I went to the U.S. Botanic Garden’s conservatory to ask Bill McLaughlin, curator of plants, to point out some of these vegetative adaptations to light. Standing by a cacao tree, which gives us chocolate, he noted how the new, tender leaves are cast brown-orange in contrast to the thick, green mature leaves, and hang down to avoid the light. “You can tell how delicate the tissue is,” he said. (It feels like soft silk.) “This is basically suntan lotion for it.”

He thinks of the humble ficus plant. Indoors, it has large green leaves to catch as many rays as possible, but when you place it in the brighter outdoors, it grows leaves that are smaller and more yellow and with a waxier cuticle.

Other plants may not be as versatile, and once they find their niche, they are loath to stray too far from it.

The rain forest is made up of plants that like full sun, i.e., the canopy trees, and those beneath that do not. But it is a spectrum of exposure; orchids and other epiphytes find a modicum of light in the tree branches, and those on the forest floor are built for gloom. This includes the purple underleaf coloration, which is thought to soak up the light reflected off the ground.

At the lowest level of the jungle, these plants “may only have 5 to 10 percent of the ambient light,” McLaughlin said. “Often, they orientate their leaves in a horizontal direction.”

In the showiest part of the conservatory, the high-domed jungle area, we find a rain forest groundcover named hemigraphis, with its upper leaf surface a metallic gray, its underleaf a glowing purple. “Everything will fill every space it can,” he said. Nature abhors a vacuum, even in the shadows.

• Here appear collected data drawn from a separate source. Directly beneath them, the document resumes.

(** C20. Attestation rewards and penalties are those of the specification over unbounded
    integers: an eligible validator gets them, another gets none, and the only failure is
    that of the checked product of effective balance and inactivity score, when this
    penalty applies and the product does not fit a word.  Assumed are a total active
    balance of at least an increment, totals of the attesters bounded by some [T], which
    may exceed the active balance because validators that attested may have left, and that
    the product of the increments of the maximal balance, the weight denominator, the
    reward multiplier and the increments of [T] fits a word, as does the reward
    denominator; the weights are at most their denominator. *)
Theorem attestation_delta_exact bal v denom leak T :
  let A := ActiveCurrentEpoch bal in
  let mult := EffectiveBalanceIncrement cfg * BaseRewardFactor cfg / Z.sqrt A in
  EffectiveBalanceIncrement cfg <= A -> EffectiveBalanceIncrement cfg <= T -> reward_bound A T ->
  0 <= PrevEpochAttested bal <= T -> 0 <= PrevEpochTargetAttested bal <= T -> 0 <= PrevEpochHeadAttested bal <= T ->
  0 <= TimelySourceWeight cfg <= WeightDenominator cfg -> 0 <= TimelyTargetWeight cfg <= WeightDenominator cfg ->
  0 <= TimelyHeadWeight cfg <= WeightDenominator cfg ->
  0 <= CurrentEpochEffectiveBalance v <= MaxEffectiveBalance cfg -> MaxEffectiveBalance cfg < two64 ->
  u64_ok (InactivityScore v) -> 2 <= denom -> WeightDenominator cfg < two64 ->
  attestationDelta cfg bal v mult denom leak =
  if negb (EligibleForRewards v) then Ok zeroDelta
  else if (negb (IsPrevEpochTargetAttester v) || IsSlashed v) && (two64 <=? CurrentEpochEffectiveBalance v * InactivityScore v)
  then Err Math.ErrMulOverflow
  else Ok (spec_delta bal v mult denom leak).
Proof.
  intros A mult HA HT HB H1 H2 H3 W1 W2 W3 Hev Hmw Hscu Hden Hwdw.
  unfold attestationDelta. fold (EligibleForRewards v). fold A.
  destruct (EligibleForRewards v); cbn [negb orb]; [| reflexivity].
  destruct (Z.eqb_spec A 0); [lia |]. rewrite !(udiv_ok _ (EffectiveBalanceIncrement cfg)) by lia. cbn [mbind result_bind].
  set (inc := EffectiveBalanceIncrement cfg) in *. set (e := CurrentEpochEffectiveBalance v / inc) in *.
  assert (0 <= e <= MaxEffectiveBalance cfg / inc) as He
    by (unfold e; split; [apply Z.div_pos; lia | apply Z.div_le_mono; lia]).
  assert (forall a, 0 <= a <= T -> 0 <= a / inc <= T / inc) as Hq
    by (intros a Ha; split; [apply Z.div_pos; lia | apply Z.div_le_mono; lia]).
  assert (forall w q, 0 <= w <= WeightDenominator cfg -> 0 <= q <= T / inc ->
     0 <= e * mult * w * q < two64 /\ 0 <= e * mult * w < two64 /\ e * mult * WeightDenominator cfg < two64) as Hp'
    by (intros; now apply (product_bound A T)).
  destruct (multiplier_bound A HA) as (Hm0 & _ & Hq1). fold inc mult in Hm0, Hq1.
  assert (0 <= e * mult) as Hb0 by nia.
  destruct (Hp' 0 0 ltac:(lia) (Hq 0 ltac:(lia))) as (_ & _ & Hwdb).
  assert (e * mult < two64) as Hb1 by nia.
  rewrite (u64_small (e * mult)) by (unfold u64_ok; lia).
  destruct HB as [_ Hrd]. fold inc in Hrd.
  assert (A / inc * 1 <= A / inc * WeightDenominator cfg) by (apply Z.mul_le_mono_nonneg_l; lia).
  rewrite (Mul64_spec (A / inc)) by (unfold u64_ok; lia). destruct (Z.ltb_spec (A / inc * WeightDenominator cfg) two64); [| lia].
  cbn [wrap mbind result_bind]. set (rd := A / inc * WeightDenominator cfg) in *.
  assert (0 < rd) by (unfold rd; nia). destruct (Z.eqb_spec rd 0); [lia |].
  assert (forall (c : bool) w att, 0 <= w <= WeightDenominator cfg -> 0 <= att <= T ->
    (if c then flag_reward cfg (e * mult) w att rd else Ok 0) = Ok (if c then e * mult * w * (att / inc) / rd else 0)) as Hrew
    by (intros c w att Hw Ha; destruct (Hp' w (att / inc) Hw (Hq _ Ha)) as (P1 & P2 & _); apply flag_reward_ok; fold inc; unfold u64_ok; lia).
  assert (forall (c : bool) w, 0 <= w <= WeightDenominator cfg ->
    (if c then Ok 0 else udiv (e * mult *u w) (WeightDenominator cfg)) =
    Ok (if c then 0 else e * mult * w / WeightDenominator cfg)) as Hpen
    by (intros c w Hw; destruct (Hp' w 0 Hw (Hq 0 ltac:(lia))) as (_ & P2 & _); apply flag_penalty_ok; unfold u64_ok; lia).
  do 2 (rewrite Hrew by assumption; cbn [mbind result_bind]; rewrite Hpen by assumption; cbn [mbind result_bind]).
  rewrite Hrew by assumption. cbn [mbind result_bind].
  rewrite inactivity_penalty_ok by (assumption || unfold u64_ok; lia).
  set (prod := CurrentEpochEffectiveBalance v * InactivityScore v).
  destruct ((negb (IsPrevEpochTargetAttester v) || IsSlashed v) && (two64 <=? prod)) eqn:Eover; [reflexivity |].
  cbn [mbind result_bind]. unfold spec_delta. fold inc e A rd prod. do 2 f_equal. apply u64_small.
  assert (0 <= e * mult * TimelyTargetWeight cfg / WeightDenominator cfg <= e * mult)
    by (split; [apply Z.div_pos; nia | apply Z.div_le_upper_bound; nia]).
  assert (2 * (e * mult) < two64) by nia.
  assert (0 <= prod) by (unfold prod, u64_ok in *; nia).
  pose proof (Z.mul_div_le prod denom ltac:(lia)). assert (0 <= prod / denom) by (apply Z.div_pos; lia).
  destruct (negb (IsPrevEpochTargetAttester v) || IsSlashed v); cbn [andb] in Eover.
  - apply Z.leb_gt in Eover. assert (2 * (prod / denom) < two64) by nia. unfold u64_ok. destruct (_ && _); lia.
  - unfold u64_ok. destruct (_ && _); lia.
Qed.
End Exact.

Above the hemigraphis grows a coral tree, Macaranga grandifolia, a plant with enormous dark green leaves, each the size of a bedside table, and arrayed in a spiral fashion so one doesn’t shade another. “We are talking about blocking the light for a few moments,” said McLaughlin, referring to the eclipse. “These plants have to deal with blocked light all day long and still make energy.”

In the totally opposite conditions of the desert, plants have adopted spectacularly different forms (and a different method of photosynthesis, so their pores open only at night).

Their mission is to preserve water, through their succulent architecture, and to prevent tissue damage caused by the light and the heat.

The ridges and valleys of the golden barrel cactus permit the plant to cast its own shade between the ridges as the sunlight traverses it.

Some have small leaves held upright to minimize sun exposure, and some, like the familiar prickly-pear cactus, the opuntia, dispense with leaves. The photosynthesizing pads are modified stems.

Nearby, an impressive (and endangered) golden barrel cactus the size of a pouf deals with the light with ingenuity. Its exterior is a series of ridges and valleys, like an accordion. This permits the plant to cast its own shade between the ridges as the sunlight traverses it. “Probably at the point where it would be overheating, the sun will move on a millimeter or so,” he said. In the wild, a cactus this size would be a century old. This pampered example is probably 30 to 40 years old, McLaughlin said. The sun has fed it well.

At the other end of the desert house, he stops to pluck a leaf from a ground hugger, Haworthia truncata. It is dark green and fleshy, and when he splits it open, he shows that the top of the structure is filled with a clear jelly that sits between the sunlight above and the chloroplasts below. “It’s basically a diffuser panel,” he said, likening it to the way gardeners whitewash greenhouses in the summer to reduce the sun’s energy.

If solar panels are black, to maximize their light absorption, why aren’t plants black? (A few shade lovers are close to it.) “Well, they would burn up,” McLaughlin said. Green is a good compromise — dark but not too dark. “It ends up being a happy medium.”

The plants may go to bed on Monday a little hungrier, but they’ll be all right. The most beautiful thing about a solar eclipse is that it passes.